Alterations in the pharmacokinetic properties of amide local anaesthetics following local anaesthetic induced convulsions.

The comparative pharmacokinetic properties of lidocaine, bupivacaine, etidocaine and mepivacaine were investigated in convulsing and non-convulsing dogs. The same dose of a given local anaesthetic was administered as either a 30-s intravenous (IV) bolus to produce convulsions or as a 15-min IV infusion producing no convulsions. Derived pharmacokinetic data were found to be different in convulsing and non-convulsing animals.
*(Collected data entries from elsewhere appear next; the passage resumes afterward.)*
#[local] Open Scope Z_scope.
#[local] Open Scope go_scope.

(** ** The lists of [NewCanto] *)

(** Every module but the light client, which has neither state nor blocks, is in
    each of the orders once, as the module manager demands. *)
Lemma module_orders_complete :
  NoDup ModuleManager_Modules ∧
  mod_ibctm :: OrderBeginBlockers ≡ₚ ModuleManager_Modules ∧
  mod_ibctm :: OrderEndBlockers ≡ₚ ModuleManager_Modules ∧
  mod_ibctm :: genesisModuleOrder ≡ₚ ModuleManager_Modules.
Proof. split_and!; [apply (bool_decide_unpack _); by vm_compute|apply (bool_decide_unpack _); by vm_compute..]. Qed.

(** Stores that upgrades add are mounted. *)
Lemma upgrade_stores_mounted info skip height added :
  setupUpgradeHandlers info skip = Ok (Some (height, added)) -> added ⊆ keys.
Proof.
  unfold setupUpgradeHandlers, storeUpgrades. destruct info as [[name h]|e|]; [|done|done].
  destruct (skip h); [done|]. repeat case_match; cbn; intros E; simplify_eq; apply (bool_decide_unpack _); by vm_compute.
Qed.

Section app_facts.
Context {W A : Type} {LN : LibraryNames} {SM : SdkMath} {SML : SdkMathLaws} {ST : SdkTypes} {STL : SdkTypesLaws}.
Context {HA : Hashes} {HAL : HashesLaws} {PS : ParamSubspace} {PSL : ParamSubspaceLaws}.
Context {ET : EthTypes} {ETL : EthTypesLaws} {AB : Abi} {IB : IbcTypes} {IBL : IbcLaws}.
Context {AK : AccountKeeper W} {BK : BankKeeper W} {BL : BankLaws W} {RL : ReserveLaws W}.
Context {BM : BankMetadata W} {BML : BankMetadataLaws W} {EV : EvmKeeper W} {EL : EvmLaws W}.
Context {ID : InflationDeps W} {CD : CsrDeps W} {GD : GovDeps W} {AD : AppDeps W} {ADL : AppDepsLaws W}.
#[local] Abbreviation APP := (Canto W A).

(** ** What the modules do to each other's stores *)

Lemma keeps_trade input output :
  keeps_store (W:=W) (K:=Coinswap.Store) (Coinswap.TradeInputForExactOutput input output).
Proof.
  unfold Coinswap.TradeInputForExactOutput, calculateWithExactOutput, swapCoins, GetLptDenomFromDenoms,
    GetMaximumSwapAmount, GetPoolBalances, Coinswap.GetStandardDenom, GetPool, Coinswap.GetParams. keeps.
Qed.

(** Receiving a packet leaves the stores of x/coinswap and of x/onboarding alone
    and the pairs of x/erc20 consistent. *)
Definition packet_frame (x : Coinswap.Store) (p : option Onboarding.Params) (c : Chain W (Onboarding.Store Modules)) : Prop :=
  (st_modules (store c)).1 = x ∧ Onboarding.st_params (store c) = p ∧ pairs_ok (st_modules (store c)).2.

Lemma packet_frame_trade x p input output (c : Chain W (Onboarding.Store Modules)) :
  packet_frame x p c -> packet_frame x p (call (Onboarding.TradeInputForExactOutput input output) c).2.
Proof.
  intros (Hx & Hp & Ho). cbn. unfold call, zoom. cbn. 
  pose proof (keeps_trade input output (coinswap_part (modules_of c))) as Hk.
  destruct (Coinswap.TradeInputForExactOutput _ _ _) as [r m]. cbn in *. unfold packet_frame. cbn. by rewrite Hk.
Qed.

Lemma packet_frame_convert x p msg : invariant (packet_frame x p) (call (Onboarding.ConvertCoin msg)).
Proof.
  intros c u c' (Hx & Hp & Ho) (m & E & ->)%zoom_Ok. cbn in E. apply zoom_Ok in E as (m' & E & ->).
  apply ConvertCoin_ok in E; [|done]. by split_and!.
Qed.

Lemma packet_frame_ext {R} x p (m : M W R) : invariant (packet_frame x p) (ext m).
Proof. intros c r c' Hf (w & _ & ->)%ext_Ok. done. Qed.

Lemma packet_frame_emit x p e : invariant (packet_frame x p) (emit e).
Proof. by apply invariant_modify. Qed.
#[local] Hint Resolve packet_frame_ext packet_frame_emit packet_frame_convert : chain.

Lemma OnRecvPacket_frame x p packet ack : invariant (packet_frame x p) (Onboarding.OnRecvPacket packet ack).
Proof.
  assert (∀ token, readonly (call (W:=W) (X:=Modules) (Onboarding.GetTokenPairID token))) as Hid.
  { intros token. apply readonly_call, GetTokenPairID_readonly. }
  assert (∀ id, readonly (call (W:=W) (X:=Modules) (Onboarding.GetTokenPair id))) as Hpair.
  { intros id. apply readonly_call, GetTokenPair_readonly. }
  assert (readonly (call (W:=W) (X:=Modules) Onboarding.GetStandardDenom)) as Hstd.
  { apply readonly_call. apply (StandardDenom_readonly (ready := fun m => params_ok m.1)). }
  assert (readonly (S:=Chain W (Onboarding.Store Modules)) Onboarding.GetParams) as Hparams
    by (unfold Onboarding.GetParams; readonly).
  unfold Onboarding.OnRecvPacket, swap_received, convert_received, emit_onboarding, amount_of_received. invariants.
  all: first [by apply invariant_readonly, readonly_attempt | by apply invariant_attempt, packet_frame_trade].
Qed.

Lemma transferStack_frame x p packet relayer : invariant (packet_frame x p) (Ibc.OnRecvPacket transferStack packet relayer).
Proof.
  pose proof (OnRecvPacket_frame x p packet). cbn. unfold Middleware_OnRecvPacket, Module_OnRecvPacket. cbn. invariants.
Qed.

(** Proposals of x/govshuttle only add the port to the stores. *)
Lemma gov_step_erc20 k (c c' : Chain W (Govshuttle.Store Erc20.Store)) :
  gov_step k c c' -> st_erc20 (store c') = st_erc20 (store c).
Proof.
  set (P := fun c1 : Chain W (Govshuttle.Store Erc20.Store) => st_erc20 (store c1) = st_erc20 (store c)).
  assert (∀ to data, invariant P (call_erc20 (CallEVMWithData Govshuttle.ModuleAddress to data true))) as Hdata.
  { intros to data c1 r c2 Hc (m & E & ->)%call_erc20_Ok. 
    apply (keeps_store_run _ _ _ _ (keeps_CallEVMWithData _ _ _ _)) in E. unfold P. cbn. by rewrite E. }
  assert (∀ to meth args, invariant P (call_erc20 (CallEVM port_abi Govshuttle.ModuleAddress to true meth args))) as Hcall.
  { intros to meth args c1 r c2 Hc (m & E & ->)%call_erc20_Ok.
    apply keeps_store_run in E; [unfold P; cbn; by rewrite E|].
    pose proof keeps_CallEVMWithData. cbn. unfold Erc20.CallEVM. keeps. }
  assert (∀ a, invariant P (SetPort a)) as Hport by (intros a; by apply invariant_modify).
  assert (∀ lm, invariant P (AppendLendingMarketProposal lm)) as Happend.
  { intros lm. unfold AppendLendingMarketProposal, number_proposal, GetPort, DeployMapContract. invariants. }
  intros [req|req]; apply (invariant_deliver P); [|done| |done];
    unfold LendingMarketProposal, TreasuryProposal, check_authority; invariants.
Qed.

(** ** Runs of the chain *)

(** The transactions of a block are delivered between its begin blockers and its
    end blockers. *)
Inductive Phase := Delivering | Ending.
Total body clearance was found to be significantly reduced for lidocaine (29%, P less than 0.05), bupivacaine (31%, P less than 0.05), etidocaine (60%, P less than 0.01) and mepivacaine (68%, P less than 0.01) in convulsing animals. Increases in elimination half-life only achieved statistical significance in mepivacaine-treated animals (non-convulsing 45.2 min, convulsing 105.4 min, P less than 0.01). Overall, the most profound effects of convulsions on pharmacokinetic data were seen with mepivacaine. Convulsions were associated with increases in heart rate ranging from 117% (lidocaine, P less than 0.05) to 129% (mepivacaine, P less than 0.05), increases in cardiac output ranging from 78% (mepivacaine) to 232% (bupivacaine, P less than 0.05) and increases in mean arterial pressure ranging from 45% (lidocaine, P less than 0.05) to 80% (bupivacaine, P less than 0.05). The results suggest that when local anaesthetic-induced seizures occur in man, it cannot be assumed that these drugs will be distributed and eliminated as predicted by intravenous infusion of non-toxic doses.